(* ===== verification/GroupSelection.v ===== *)
(** * API key group selection ([web/src/features/keys/lib/group-selection.ts])

    A key inherits the user's group, is routed automatically, or names a list
    of groups; exclusive groups and [auto] stand alone. *)

From S2P Require Import Prelude JsString JsNumber JsValue.
Local Open Scope N_scope.

Module GroupSelection.

Inductive GroupMode := inherit | explicit | auto.

Record GroupIdentity := Identity {
  gi_id : option number;
  gi_code : jsstr;
  gi_name : option jsstr;
  gi_exclusive : option bool;
}.

Record GroupSelectionOption := Option {
  o_value : jsstr;
  o_label : jsstr;
  o_desc : option jsstr;
  o_ratio : option value;
  o_id : option number;
  o_exclusive : option bool;
}.

(** An entry of the groups table; [key] is its property name. *)
Record GroupInfo := Info {
  key : jsstr;
  i_desc : option jsstr;
  i_ratio : option value;
  i_id : option number;
  i_code : option jsstr;
  i_name : option jsstr;
  i_exclusive : option bool;
}.

(** [o || d] on an optional string. *)
Definition or_str (o : option jsstr) (d : jsstr) : jsstr :=
  match o with Some (c :: s) => c :: s | _ => d end.

(** [Number.isInteger(id) ? id : undefined] *)
Definition integer_id (o : option number) : option number :=
  match o with Some n => if is_integer n then Some n else None | None => None end.

Definition is_true (o : option bool) : bool := match o with Some true => true | _ => false end.

Definition option_of_info (g : GroupInfo) : GroupSelectionOption :=
  let code := or_str (i_code g) (key g) in
  Option code (or_str (i_name g) code)
    (Some (or_str (i_desc g) (or_str (i_name g) code)))
    (i_ratio g) (integer_id (i_id g)) (Some (is_true (i_exclusive g))).

(** One turn of the loop over the retained identities. *)
Definition retain_step (st : list GroupSelectionOption * list jsstr) (identity : GroupIdentity) :=
  let '(options, known) := st in
  if negb (nonempty (gi_code identity)) || set_has known (gi_code identity) then (options, known)
  else
    (options ++ [Option (gi_code identity)
                   (or_str (gi_name identity) (gi_code identity))
                   (Some (or_str (gi_name identity) (gi_code identity)))
                   None (integer_id (gi_id identity)) (Some (is_true (gi_exclusive identity)))],
     set_add known (gi_code identity)).

Definition createGroupSelectionOptions (groups : list GroupInfo) (retained : list GroupIdentity)
    : list GroupSelectionOption :=
  let options := option_of_info <$> groups in
  (fold_left retain_step retained (options, set_of (o_value <$> options))).1.

Definition find_option (options : list GroupSelectionOption) (v : jsstr) : option GroupSelectionOption :=
  List.find (λ o, str_eqb (o_value o) v) options.

Definition exclusive_value (options : list GroupSelectionOption) (v : jsstr) : bool :=
  match find_option options v with Some o => is_true (o_exclusive o) | None => false end.

Definition normalizeGroupSelection (previous next : list jsstr)
    (options : list GroupSelectionOption) : list jsstr :=
  let unique := set_of (List.filter nonempty next) in
  let keep := List.filter (λ v, negb (exclusive_value options v))
                (List.filter (λ v, negb (str_eqb v "auto")) unique) in
  match List.find (λ v, negb (bool_decide (v ∈ previous))) unique with
  | Some newlySelected =>
    if str_eqb newlySelected "auto" || exclusive_value options newlySelected
    then [newlySelected] else keep
  | None => keep
  end.

Record ApiKeyGroups := KeyGroups {
  k_group : option jsstr;
  k_group_mode : option GroupMode;
  k_group_details : option (list GroupIdentity);
}.

Definition resolveApiKeyGroups (apiKey : ApiKeyGroups) : list jsstr :=
  let by_text := List.filter nonempty (trim <$> split_char 44 (default [] (k_group apiKey))) in
  match k_group_mode apiKey with
  | Some inherit => []
  | mode =>
    if match mode with Some auto => true | _ => false end
       || match k_group apiKey with Some g => str_eqb g "auto" | None => false end
    then ["auto"]
    else match k_group_details apiKey with
         | Some (d :: ds) => List.filter nonempty (gi_code <$> (d :: ds))
         | _ => by_text
         end
  end.

Record GroupPayload := Payload {
  p_group : jsstr;
  p_group_ids : list number;
  p_group_mode : GroupMode;
}.

(** [optionMap.get(code)]: the map keeps the last option of a value. *)
Definition option_map_get (options : list GroupSelectionOption) (code : jsstr) : option GroupSelectionOption :=
  List.find (λ o, str_eqb (o_value o) code) (reverse options).

Definition buildGroupSelectionPayload (groups : list jsstr)
    (options : list GroupSelectionOption) : GroupPayload :=
  match groups with
  | [] => Payload [] [] inherit
  | _ =>
    if bool_decide (groups = ["auto"]) then Payload "auto" [] auto
    else Payload (join "," groups)
           (omap (λ code, option_map_get options code ≫= λ o, integer_id (o_id o)) groups)
           explicit
  end.

(** ** Lemmas *)

Lemma retain_fold retained options known :
  (∀ v, v ∈ known ↔ v ∈ (o_value <$> options)) →
  ∃ extra,
    (fold_left retain_step retained (options, known)).1 = options ++ extra /\
    NoDup (o_value <$> extra) /\
    (∀ v, v ∈ (o_value <$> extra) ↔
          v ≠ [] /\ (v ∉ (o_value <$> options)) /\ v ∈ (gi_code <$> retained)).
Proof.
  revert options known. induction retained as [|g gs IH]; intros options known Hk.
  { exists []. rewrite app_nil_r. split; [done|]. split; [constructor|]. set_solver. }
  cbn [fold_left retain_step].
  destruct (negb (nonempty (gi_code g)) || set_has known (gi_code g)) eqn:E.
  - destruct (IH options known Hk) as (ex & Hfold & Hnd & Hin). exists ex.
    split; [done|]. split; [done|]. intros v. rewrite Hin, fmap_cons, elem_of_cons.
    apply orb_true_iff in E as [E|E].
    + rewrite negb_true_iff in E. destruct (gi_code g); [|done].
      split; [tauto|]. intros (? & ? & [->|?]); tauto.
    + unfold set_has in E. apply bool_decide_eq_true in E. rewrite Hk in E.
      split; [tauto|]. intros (? & ? & [->|?]); tauto.
  - apply orb_false_iff in E as [E1 E2]. rewrite negb_false_iff, nonempty_spec in E1.
    unfold set_has in E2. apply bool_decide_eq_false in E2. rewrite Hk in E2.
    set (o := Option _ _ _ _ _ _).
    destruct (IH (options ++ [o]) (set_add known (gi_code g))) as (ex & Hfold & Hnd & Hin).
    { intros v. rewrite elem_of_set_add, Hk, fmap_app, elem_of_app. set_solver. }
    exists (o :: ex). rewrite Hfold, <- app_assoc. split; [done|]. split.
    + rewrite fmap_cons. constructor; [|done]. rewrite Hin, fmap_app. set_solver.
    + intros v. rewrite !fmap_cons, !elem_of_cons, Hin, fmap_app, elem_of_app.
      change (o_value o) with (gi_code g). change (o_value <$> [o]) with [gi_code g].
      rewrite list_elem_of_singleton. destruct (decide (v = gi_code g)) as [->|]; tauto.
Qed.

(** ** Properties *)

(** A normalised selection has no duplicates, only values of the request,
    and every [auto] or exclusive group in it stands alone. *)
Theorem normalize_selection_exclusive (previous next : list jsstr) (options : list GroupSelectionOption) :
  let r := normalizeGroupSelection previous next options in
  NoDup r /\ (∀ v, v ∈ r → v ∈ next /\ v ≠ []) /\
  (∀ v, v ∈ r → v = "auto" \/ exclusive_value options v = true → r = [v]).
Proof.
  cbv zeta. unfold normalizeGroupSelection.
  set (unique := set_of (List.filter nonempty next)).
  set (keep := List.filter _ (List.filter _ unique)).
  assert (∀ v, v ∈ unique → v ∈ next /\ v ≠ []) as Hu.
  { intros v. unfold unique. rewrite elem_of_set_of, elem_of_lfilter, nonempty_spec. done. }
  assert (NoDup keep /\ (∀ v, v ∈ keep → v ∈ unique /\ v ≠ "auto" /\ exclusive_value options v = false)) as [Hnd Hk].
  { split; [by apply NoDup_lfilter, NoDup_lfilter, NoDup_set_of|].
    intros v. unfold keep. rewrite !elem_of_lfilter, !negb_true_iff. unfold str_eqb.
    rewrite bool_decide_eq_false. tauto. }
  assert (NoDup keep /\ (∀ v, v ∈ keep → v ∈ next /\ v ≠ []) /\
    (∀ v, v ∈ keep → v = "auto" \/ exclusive_value options v = true → keep = [v])) as Hkeep.
  { split; [done|]. split; intros v Hv.
    - apply Hu. by apply Hk.
    - destruct (Hk v Hv) as (_ & H1 & H2). intros [?|?]; congruence. }
  destruct (List.find _ unique) as [n|] eqn:Hf; [|done].
  destruct (_ || _); [|done]. apply List.find_some in Hf as [Hf _].
  apply list_elem_of_In in Hf. split; [apply NoDup_singleton|].
  split; intros v ->%list_elem_of_singleton; auto.
Qed.

(** A selection of well-formed group codes survives the round trip
    through the stored key: the group text and mode built for it resolve back
    to the same selection, in the same order. *)
Theorem group_payload_roundtrip (groups : list jsstr) (options : list GroupSelectionOption) :
  Forall (λ g, trim g = g /\ g ≠ [] /\ lacks 44 g = true) groups →
  let p := buildGroupSelectionPayload groups options in
  resolveApiKeyGroups (KeyGroups (Some (p_group p)) (Some (p_group_mode p)) None) = groups.
Proof.
  intros H. cbv zeta. unfold buildGroupSelectionPayload.
  destruct groups as [|g0 gs]; [done|].
  case_bool_decide as E; [by rewrite E|].
  unfold resolveApiKeyGroups. cbn [k_group_mode k_group p_group p_group_mode k_group_details].
  set (l := g0 :: gs) in *. rewrite Forall_forall in H.
  assert (split_char 44 (join "," l) = l) as Hsplit.
  { apply split_join; [done|]. apply forallb_True', Forall_forall. intros g Hg. by apply H. }
  assert (str_eqb (join "," l) "auto" = false) as ->.
  { apply bool_decide_eq_false. intros Hj. rewrite Hj in Hsplit. cbn in Hsplit. congruence. }
  cbn [orb from_option]. unfold id. rewrite Hsplit.
  assert (trim <$> l = l) as ->.
  { rewrite <- (list_fmap_id l) at 2. apply list_fmap_ext.
    intros i m Hm%list_elem_of_lookup_2. by apply H. }
  apply list_filter_all. intros m Hm. apply nonempty_spec. by apply H.
Qed.

Lemma group_payload_roundtrip_witness :
  resolveApiKeyGroups (KeyGroups
    (Some (p_group (buildGroupSelectionPayload ["vip"; "default"] [])))
    (Some (p_group_mode (buildGroupSelectionPayload ["vip"; "default"] []))) None)
  = ["vip"; "default"].
Proof.
  apply (group_payload_roundtrip ["vip"; "default"] []).
  repeat constructor; done.
Defined.

(** The options offered keep every configured group in order, add each
    retained group the table lacks exactly once, and nothing else. *)
Theorem selection_options_complete (groups : list GroupInfo) (retained : list GroupIdentity) :
  ∃ extra,
    createGroupSelectionOptions groups retained = (option_of_info <$> groups) ++ extra /\
    NoDup (o_value <$> extra) /\
    (∀ v, v ∈ (o_value <$> extra) ↔
          v ≠ [] /\ (v ∉ (o_value <$> (option_of_info <$> groups))) /\ v ∈ (gi_code <$> retained)).
Proof. apply retain_fold. intros v. apply elem_of_set_of. Qed.

End GroupSelection.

Try it >> Send back exactly the lines of the listing above starting at the one with "change (o_value o)" and ending at the one with "Theorem group_payload_roundtrip (groups", inclusive, and no others.

Exercise output >>
      change (o_value o) with (gi_code g). change (o_value <$> [o]) with [gi_code g].
      rewrite list_elem_of_singleton. destruct (decide (v = gi_code g)) as [->|]; tauto.
Qed.

(** ** Properties *)

(** A normalised selection has no duplicates, only values of the request,
    and every [auto] or exclusive group in it stands alone. *)
Theorem normalize_selection_exclusive (previous next : list jsstr) (options : list GroupSelectionOption) :
  let r := normalizeGroupSelection previous next options in
  NoDup r /\ (∀ v, v ∈ r → v ∈ next /\ v ≠ []) /\
  (∀ v, v ∈ r → v = "auto" \/ exclusive_value options v = true → r = [v]).
Proof.
  cbv zeta. unfold normalizeGroupSelection.
  set (unique := set_of (List.filter nonempty next)).
  set (keep := List.filter _ (List.filter _ unique)).
  assert (∀ v, v ∈ unique → v ∈ next /\ v ≠ []) as Hu.
  { intros v. unfold unique. rewrite elem_of_set_of, elem_of_lfilter, nonempty_spec. done. }
  assert (NoDup keep /\ (∀ v, v ∈ keep → v ∈ unique /\ v ≠ "auto" /\ exclusive_value options v = false)) as [Hnd Hk].
  { split; [by apply NoDup_lfilter, NoDup_lfilter, NoDup_set_of|].
    intros v. unfold keep. rewrite !elem_of_lfilter, !negb_true_iff. unfold str_eqb.
    rewrite bool_decide_eq_false. tauto. }
  assert (NoDup keep /\ (∀ v, v ∈ keep → v ∈ next /\ v ≠ []) /\
    (∀ v, v ∈ keep → v = "auto" \/ exclusive_value options v = true → keep = [v])) as Hkeep.
  { split; [done|]. split; intros v Hv.
    - apply Hu. by apply Hk.
    - destruct (Hk v Hv) as (_ & H1 & H2). intros [?|?]; congruence. }
  destruct (List.find _ unique) as [n|] eqn:Hf; [|done].
  destruct (_ || _); [|done]. apply List.find_some in Hf as [Hf _].
  apply list_elem_of_In in Hf. split; [apply NoDup_singleton|].
  split; intros v ->%list_elem_of_singleton; auto.
Qed.

(** A selection of well-formed group codes survives the round trip
    through the stored key: the group text and mode built for it resolve back
    to the same selection, in the same order. *)
Theorem group_payload_roundtrip (groups : list jsstr) (options : list GroupSelectionOption) :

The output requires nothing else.